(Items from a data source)
===============

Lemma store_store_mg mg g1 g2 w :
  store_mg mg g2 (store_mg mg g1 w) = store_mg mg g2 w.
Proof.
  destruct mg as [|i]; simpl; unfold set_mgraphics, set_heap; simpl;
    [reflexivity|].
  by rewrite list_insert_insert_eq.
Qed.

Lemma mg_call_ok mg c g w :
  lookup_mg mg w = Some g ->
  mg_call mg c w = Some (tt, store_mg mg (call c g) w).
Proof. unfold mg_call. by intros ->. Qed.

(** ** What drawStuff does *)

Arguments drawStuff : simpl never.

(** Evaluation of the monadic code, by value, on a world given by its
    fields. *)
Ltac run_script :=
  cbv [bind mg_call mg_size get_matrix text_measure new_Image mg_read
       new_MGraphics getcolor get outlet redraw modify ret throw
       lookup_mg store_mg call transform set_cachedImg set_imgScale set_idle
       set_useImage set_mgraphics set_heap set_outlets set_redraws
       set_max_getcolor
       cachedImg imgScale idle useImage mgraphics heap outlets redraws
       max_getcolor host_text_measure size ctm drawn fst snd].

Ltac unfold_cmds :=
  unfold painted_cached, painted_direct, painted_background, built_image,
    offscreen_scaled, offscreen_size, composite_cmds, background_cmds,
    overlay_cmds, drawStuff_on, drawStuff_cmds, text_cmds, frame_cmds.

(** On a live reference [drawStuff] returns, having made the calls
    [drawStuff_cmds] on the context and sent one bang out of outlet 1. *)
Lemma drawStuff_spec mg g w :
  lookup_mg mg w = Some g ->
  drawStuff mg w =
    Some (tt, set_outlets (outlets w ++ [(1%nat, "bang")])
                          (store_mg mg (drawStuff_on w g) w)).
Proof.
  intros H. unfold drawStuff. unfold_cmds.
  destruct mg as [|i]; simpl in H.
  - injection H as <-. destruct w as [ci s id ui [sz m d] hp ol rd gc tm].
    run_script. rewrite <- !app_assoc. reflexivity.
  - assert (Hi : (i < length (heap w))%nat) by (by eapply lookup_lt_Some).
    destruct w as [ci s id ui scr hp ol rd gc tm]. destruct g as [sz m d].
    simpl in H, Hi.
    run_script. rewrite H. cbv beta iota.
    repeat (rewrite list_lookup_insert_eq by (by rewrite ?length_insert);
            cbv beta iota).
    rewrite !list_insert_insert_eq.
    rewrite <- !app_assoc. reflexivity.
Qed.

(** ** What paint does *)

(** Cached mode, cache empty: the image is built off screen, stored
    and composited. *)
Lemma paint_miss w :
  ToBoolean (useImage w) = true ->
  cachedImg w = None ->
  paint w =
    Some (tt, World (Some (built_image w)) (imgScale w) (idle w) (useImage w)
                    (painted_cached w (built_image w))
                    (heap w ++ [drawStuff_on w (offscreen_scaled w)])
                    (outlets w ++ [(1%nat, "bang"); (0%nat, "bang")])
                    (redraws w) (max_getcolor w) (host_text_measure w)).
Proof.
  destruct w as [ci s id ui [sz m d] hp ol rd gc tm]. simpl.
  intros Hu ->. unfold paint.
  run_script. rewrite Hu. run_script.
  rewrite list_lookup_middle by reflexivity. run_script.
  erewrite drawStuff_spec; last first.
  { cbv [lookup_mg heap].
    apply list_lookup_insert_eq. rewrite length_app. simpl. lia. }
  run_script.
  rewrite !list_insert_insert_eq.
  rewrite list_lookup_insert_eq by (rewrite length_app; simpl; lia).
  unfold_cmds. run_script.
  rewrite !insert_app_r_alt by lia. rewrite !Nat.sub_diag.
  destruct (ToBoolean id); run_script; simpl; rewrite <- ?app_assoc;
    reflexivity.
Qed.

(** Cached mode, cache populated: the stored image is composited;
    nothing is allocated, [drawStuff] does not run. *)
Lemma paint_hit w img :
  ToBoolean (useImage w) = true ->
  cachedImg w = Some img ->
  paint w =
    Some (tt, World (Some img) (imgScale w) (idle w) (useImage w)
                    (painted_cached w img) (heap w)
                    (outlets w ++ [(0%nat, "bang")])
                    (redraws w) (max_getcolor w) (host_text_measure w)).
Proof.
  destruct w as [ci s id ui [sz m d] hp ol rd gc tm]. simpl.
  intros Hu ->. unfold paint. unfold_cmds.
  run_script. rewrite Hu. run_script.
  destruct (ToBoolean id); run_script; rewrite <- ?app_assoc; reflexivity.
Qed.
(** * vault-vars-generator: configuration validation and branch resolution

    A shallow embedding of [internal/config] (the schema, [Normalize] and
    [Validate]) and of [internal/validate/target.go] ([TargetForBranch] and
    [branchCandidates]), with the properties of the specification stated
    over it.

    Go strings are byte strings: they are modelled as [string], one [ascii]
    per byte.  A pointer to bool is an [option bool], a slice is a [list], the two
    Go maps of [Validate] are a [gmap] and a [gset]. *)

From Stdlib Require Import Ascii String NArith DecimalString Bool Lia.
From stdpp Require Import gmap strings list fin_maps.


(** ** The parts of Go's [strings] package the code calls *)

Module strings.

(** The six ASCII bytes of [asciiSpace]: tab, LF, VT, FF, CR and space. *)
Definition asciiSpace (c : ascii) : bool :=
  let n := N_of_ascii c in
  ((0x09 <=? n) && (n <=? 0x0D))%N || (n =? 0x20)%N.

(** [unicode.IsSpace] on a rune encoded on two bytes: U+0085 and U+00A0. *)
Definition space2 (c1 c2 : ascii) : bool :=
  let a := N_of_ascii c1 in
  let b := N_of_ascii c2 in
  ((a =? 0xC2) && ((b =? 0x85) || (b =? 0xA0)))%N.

===============

Where the line with "Arguments drawStuff : simpl never." ends, your copy should end too; please return exactly the lines from the first line of the data through it.

# Task result
Lemma store_store_mg mg g1 g2 w :
  store_mg mg g2 (store_mg mg g1 w) = store_mg mg g2 w.
Proof.
  destruct mg as [|i]; simpl; unfold set_mgraphics, set_heap; simpl;
    [reflexivity|].
  by rewrite list_insert_insert_eq.
Qed.

Lemma mg_call_ok mg c g w :
  lookup_mg mg w = Some g ->
  mg_call mg c w = Some (tt, store_mg mg (call c g) w).
Proof. unfold mg_call. by intros ->. Qed.

(** ** What drawStuff does *)

Arguments drawStuff : simpl never.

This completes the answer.